Stored data:
┄┄┄┄┄┄┄┄┄┄┄┄┄┄┄┄┄┄┄┄

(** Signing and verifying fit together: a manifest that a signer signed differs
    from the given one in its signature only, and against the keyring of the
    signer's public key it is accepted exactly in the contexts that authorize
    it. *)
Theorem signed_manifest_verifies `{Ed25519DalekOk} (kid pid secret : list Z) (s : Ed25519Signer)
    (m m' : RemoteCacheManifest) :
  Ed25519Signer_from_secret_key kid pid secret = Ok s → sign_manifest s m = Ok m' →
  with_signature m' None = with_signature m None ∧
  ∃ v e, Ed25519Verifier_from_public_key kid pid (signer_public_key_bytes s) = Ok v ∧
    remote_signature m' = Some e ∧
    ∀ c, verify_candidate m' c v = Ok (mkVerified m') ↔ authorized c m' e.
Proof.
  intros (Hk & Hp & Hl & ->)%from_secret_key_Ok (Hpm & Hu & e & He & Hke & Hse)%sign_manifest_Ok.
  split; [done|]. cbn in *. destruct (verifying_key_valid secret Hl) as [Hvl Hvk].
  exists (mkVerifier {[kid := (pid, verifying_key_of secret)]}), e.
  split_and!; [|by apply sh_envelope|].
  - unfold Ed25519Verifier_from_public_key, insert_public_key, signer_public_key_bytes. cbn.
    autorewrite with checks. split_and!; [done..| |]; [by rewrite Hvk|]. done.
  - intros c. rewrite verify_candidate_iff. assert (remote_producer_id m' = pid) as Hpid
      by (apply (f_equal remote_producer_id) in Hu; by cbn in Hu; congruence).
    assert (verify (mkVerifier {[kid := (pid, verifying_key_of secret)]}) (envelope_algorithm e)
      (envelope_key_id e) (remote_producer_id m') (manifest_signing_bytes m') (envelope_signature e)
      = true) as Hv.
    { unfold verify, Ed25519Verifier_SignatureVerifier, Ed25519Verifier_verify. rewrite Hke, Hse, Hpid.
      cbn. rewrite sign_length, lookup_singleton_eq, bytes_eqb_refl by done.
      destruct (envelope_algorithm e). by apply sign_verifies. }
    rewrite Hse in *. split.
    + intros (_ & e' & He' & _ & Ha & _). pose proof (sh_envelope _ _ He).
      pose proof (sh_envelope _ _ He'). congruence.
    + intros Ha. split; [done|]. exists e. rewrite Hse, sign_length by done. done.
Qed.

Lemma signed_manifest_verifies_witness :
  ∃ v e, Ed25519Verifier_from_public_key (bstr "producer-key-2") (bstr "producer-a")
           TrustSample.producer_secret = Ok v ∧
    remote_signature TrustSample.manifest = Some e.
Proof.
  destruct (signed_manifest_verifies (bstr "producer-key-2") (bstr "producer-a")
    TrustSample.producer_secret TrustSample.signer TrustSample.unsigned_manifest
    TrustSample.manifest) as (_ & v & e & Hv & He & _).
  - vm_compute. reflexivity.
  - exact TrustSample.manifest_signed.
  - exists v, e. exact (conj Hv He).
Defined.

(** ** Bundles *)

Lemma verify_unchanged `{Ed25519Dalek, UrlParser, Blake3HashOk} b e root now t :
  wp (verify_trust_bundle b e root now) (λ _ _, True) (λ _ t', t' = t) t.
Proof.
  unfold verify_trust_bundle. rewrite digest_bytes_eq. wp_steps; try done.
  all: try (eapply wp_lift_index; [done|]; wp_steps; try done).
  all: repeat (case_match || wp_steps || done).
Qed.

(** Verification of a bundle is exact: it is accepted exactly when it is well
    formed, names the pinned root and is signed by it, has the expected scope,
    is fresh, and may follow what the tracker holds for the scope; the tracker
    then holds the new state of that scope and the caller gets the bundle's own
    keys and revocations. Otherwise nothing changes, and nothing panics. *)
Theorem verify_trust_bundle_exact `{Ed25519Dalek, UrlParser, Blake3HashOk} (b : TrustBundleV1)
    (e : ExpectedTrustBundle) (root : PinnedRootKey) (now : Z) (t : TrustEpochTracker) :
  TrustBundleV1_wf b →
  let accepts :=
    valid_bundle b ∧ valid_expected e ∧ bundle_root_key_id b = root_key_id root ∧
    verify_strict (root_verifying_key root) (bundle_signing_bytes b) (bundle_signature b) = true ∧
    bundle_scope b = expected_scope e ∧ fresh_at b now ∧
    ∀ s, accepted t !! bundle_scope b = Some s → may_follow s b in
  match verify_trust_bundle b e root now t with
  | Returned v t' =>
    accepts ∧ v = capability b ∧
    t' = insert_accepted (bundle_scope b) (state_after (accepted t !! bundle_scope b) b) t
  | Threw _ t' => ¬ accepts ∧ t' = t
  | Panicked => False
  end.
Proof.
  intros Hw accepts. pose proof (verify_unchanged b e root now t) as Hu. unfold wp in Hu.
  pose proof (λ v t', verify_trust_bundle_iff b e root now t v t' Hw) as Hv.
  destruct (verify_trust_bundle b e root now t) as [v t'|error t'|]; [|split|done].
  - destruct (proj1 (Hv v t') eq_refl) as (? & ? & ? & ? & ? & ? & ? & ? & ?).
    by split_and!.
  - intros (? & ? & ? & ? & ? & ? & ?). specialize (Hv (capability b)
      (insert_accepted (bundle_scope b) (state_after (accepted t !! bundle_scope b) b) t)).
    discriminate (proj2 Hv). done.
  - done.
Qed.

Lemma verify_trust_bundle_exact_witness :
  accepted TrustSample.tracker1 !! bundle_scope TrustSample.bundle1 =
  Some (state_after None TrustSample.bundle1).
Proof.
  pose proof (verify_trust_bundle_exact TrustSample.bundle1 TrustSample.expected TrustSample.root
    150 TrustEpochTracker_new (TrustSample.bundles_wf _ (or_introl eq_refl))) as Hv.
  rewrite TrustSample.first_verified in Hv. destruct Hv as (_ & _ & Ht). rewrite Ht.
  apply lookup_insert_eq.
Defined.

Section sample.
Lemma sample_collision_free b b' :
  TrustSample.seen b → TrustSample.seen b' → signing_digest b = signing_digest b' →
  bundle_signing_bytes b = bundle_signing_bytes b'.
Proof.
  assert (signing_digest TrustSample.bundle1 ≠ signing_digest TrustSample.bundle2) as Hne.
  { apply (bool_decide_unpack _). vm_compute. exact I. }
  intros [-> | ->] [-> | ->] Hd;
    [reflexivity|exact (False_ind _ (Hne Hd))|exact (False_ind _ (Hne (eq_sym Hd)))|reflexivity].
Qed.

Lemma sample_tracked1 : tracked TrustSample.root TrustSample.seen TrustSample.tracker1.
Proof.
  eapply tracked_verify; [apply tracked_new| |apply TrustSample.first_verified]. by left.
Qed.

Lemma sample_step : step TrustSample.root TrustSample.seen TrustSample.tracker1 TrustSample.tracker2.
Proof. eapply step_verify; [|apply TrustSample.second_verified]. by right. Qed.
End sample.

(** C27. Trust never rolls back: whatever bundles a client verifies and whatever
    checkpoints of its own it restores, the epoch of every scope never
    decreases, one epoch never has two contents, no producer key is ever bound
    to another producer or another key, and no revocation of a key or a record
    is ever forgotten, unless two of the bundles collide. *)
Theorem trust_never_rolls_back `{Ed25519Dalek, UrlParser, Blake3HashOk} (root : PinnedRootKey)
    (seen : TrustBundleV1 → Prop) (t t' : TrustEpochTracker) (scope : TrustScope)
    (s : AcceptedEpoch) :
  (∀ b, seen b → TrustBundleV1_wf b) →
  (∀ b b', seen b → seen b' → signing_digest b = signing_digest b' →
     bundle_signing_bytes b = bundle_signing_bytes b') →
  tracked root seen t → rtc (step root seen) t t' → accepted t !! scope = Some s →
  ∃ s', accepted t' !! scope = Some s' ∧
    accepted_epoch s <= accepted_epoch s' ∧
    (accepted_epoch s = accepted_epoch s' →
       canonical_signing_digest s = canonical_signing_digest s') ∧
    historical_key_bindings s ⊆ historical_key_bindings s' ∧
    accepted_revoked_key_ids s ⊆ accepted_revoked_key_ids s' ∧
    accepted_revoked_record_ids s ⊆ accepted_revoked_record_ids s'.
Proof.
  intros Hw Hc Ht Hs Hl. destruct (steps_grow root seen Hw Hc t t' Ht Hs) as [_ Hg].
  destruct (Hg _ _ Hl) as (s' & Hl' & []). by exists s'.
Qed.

┄┄┄┄┄┄┄┄┄┄┄┄┄┄┄┄┄┄┄┄

Task directions:
Please filter the entries above down to the lines holding "exactly" and copy them.

Completed exercise:
    signer's public key it is accepted exactly in the contexts that authorize
(** Verification of a bundle is exact: it is accepted exactly when it is well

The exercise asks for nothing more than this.